Fredrick has always been a sweet, curious, and very well behaved hedgie. Hes always been a bit huffy if I were to wake him up, or move him from his burrow, but he was always quick to calm down. But as of yesterday he's been extremely huffy and hes acting completely neurotic!

He runs circles around his cage, endlessly, and he even trashed his cage last night. He burrowed under two layers of fleece and pooped in his castle (where he sleeps). Also, every time I try and pick him up or even open the cage to feed him he huffs and huffs and huffs! He huffs so hard he jumps and he hardly ever relaxes his quills. 

I gave him a bath a few days ago and am now worried that it dried out his skin and his bothering him, so I rinsed him off a little more during today's foot bath and he still is very huffy. I had to throw away his old wheel, he got his toe cut up pretty bad about a week ago from the wire (it was a mesh-wire wheel, bought from a small mom-and-pop pet store where we got him from). But even before I got him the wheel when he was young he never acted this way.

Hes eating fine and still drinking plenty of water, I don't know what could be wrong! Any suggestions (besides getting a new wheel, I'm saving up for a CSW as we speak!)


----------



## MissC (Nov 15, 2010)

How old is he?


----------



## katherinetaylor (Apr 13, 2011)

MissC said:


> How old is he?


About 14 weeks old!


----------



## panda (May 23, 2011)

so he currently doesnt have a wheel?.. that may be a part of the issue? is he quilling?
if he has dry skin use some oatmeal.. shea butter is also good for dry ears


----------



## katherinetaylor (Apr 13, 2011)

panda said:


> so he currently doesnt have a wheel?.. that may be a part of the issue? is he quilling?
> if he has dry skin use some oatmeal.. shea butter is also good for dry ears


He doesn't have a wheel, but before I got him the wheel he was fine, never did anything like this. And all week hes been fine without his wheel, hes just begun acting up. I think hes still quilling, he seems to be loosing quills at a quilling rate.

I'll try oatmeal and shea butter and see if that works. I used an Aveeno wash, not specifically the baby formula, but one that was just as gentle with extra moisturizers in it. Thanks for the help!


----------



## panda (May 23, 2011)

mine is also quilling as well.. they get awfully unhappy and uncomfortable during it.. if you do an oatmeal bath, put the oatmeal in a sock rather than right into the water.. you can also use a small amount of olive oil in water. the lotion i bought works wonders on Norma's ears, its st. ives oatmeal & shea butter. :]


----------



## katherinetaylor (Apr 13, 2011)

panda said:


> mine is also quilling as well.. they get awfully unhappy and uncomfortable during it.. if you do an oatmeal bath, put the oatmeal in a sock rather than right into the water.. you can also use a small amount of olive oil in water. the lotion i bought works wonders on Norma's ears, its st. ives oatmeal & shea butter. :]

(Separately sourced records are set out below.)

(** A candidate that answers 200 with a body lacking the marker. *)
Definition nonm3u_candidate (E : env) (username password m3u_type : str)
    (timeout : Z) (base : str) : Prop :=
  exists r client body,
    answer E (playlist_url base username password m3u_type) timeout true
      = Ret (inl r, client)
    /\ status_code r = 200%Z
    /\ stream_text E r = Ret body
    /\ contains "#EXTM3U" (upper body) = false.

(** The world after such a candidate was tried: its requests were sent and
    its body was saved. *)
Definition nonm3u_step (E : env) (username password m3u_type : str)
    (timeout : Z) (w : world) (base : str) : world :=
  let url := playlist_url base username password m3u_type in
  with_debug_file E Main.DATA_DIR "playlist_nonm3u" url
    (playlist_body E url timeout)
    (with_requests w (calls E url timeout true)).

(** *** The server store *)

(** The record [refresh_server] writes back after a failed fetch that ended
    in the world [w1]. *)
Definition marked_failed (E : env) (w1 : world) (s : server) : server :=
  <[py "last_check" := JInt (Z.of_N (clock E (clock_reads w1)))]>
    (<[py "last_client" := JNull]> (<[py "last_endpoint" := JNull]> s)).

(** What a failed refresh of record [idx] leaves behind: the call returns,
    the store is saved with the record marked and every other record as it
    was, and in the record only [last_endpoint], [last_client] and
    [last_check] have changed. *)
Definition failure_recorded (E : env) (idx : nat) (servers : list server)
    (s : server) (w1 : world) (out : result unit * world) : Prop :=
  out.1 = Ret tt
  /\ (exists saved,
        servers_file out.2 = Some saved
        /\ length saved = length servers
        /\ saved !! idx = Some (marked_failed E w1 s)
        /\ (forall j, j <> idx -> saved !! j = servers !! j))
  /\ marked_failed E w1 s !! py "last_endpoint" = Some JNull
  /\ marked_failed E w1 s !! py "last_client" = Some JNull
  /\ marked_failed E w1 s !! py "last_check"
     = Some (JInt (Z.of_N (clock E (clock_reads w1))))
  /\ (forall key, key <> py "last_endpoint" -> key <> py "last_client" ->
        key <> py "last_check" -> marked_failed E w1 s !! key = s !! key)
  /\ files out.2 = files w1
  /\ requests_log out.2 = requests_log w1.

(** A saved server that was reached before. *)
Definition server_h : server :=
  <[py "name" := JStr (py "home")]>
  (<[py "server_url" := JStr (py "h")]>
  (<[py "username" := JStr (py "u")]>
  (<[py "password" := JStr (py "p")]>
  (<[py "created_at" := JInt 1690000000%Z]>
  (<[py "last_check" := JInt 1690000100%Z]>
  (<[py "last_endpoint" := JStr (py "http://h:8080/player_api.php?username=u&password=p")]>
  (<[py "last_client" := JStr (py "requests")]>
  (<[py "user_info" := JObj [(py "status", JStr (py "Active"))]]>
  (<[py "server_info" := JObj []]> ∅))))))))).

Thank you for the suggestions! I'll try the oatmeal bath and the lotion. Hopefully he goes back to the sweet playful hedgie I had before!


----------



## panda (May 23, 2011)

he will, just give him some time & keep handling him as you would before... my Norma is going through a veryyy crabby phase right now as well, you just have to be patient. :]


----------



## katherinetaylor (Apr 13, 2011)

panda said:


> he will, just give him some time & keep handling him as you would before... my Norma is going through a veryyy crabby phase right now as well, you just have to be patient. :]


Fredrick is getting better every day, and hes not loosing as many quills and not itching as much. I'm pretty positive he was quilling and coming to the end of it. Hes almost back to his normal self  Thank you for all the help, Panda!


----------



## panda (May 23, 2011)

so glad he's doing better and finishing his quilling! i cant imagine how uncomfortable it must be for them! glad to have helped some! :]


----------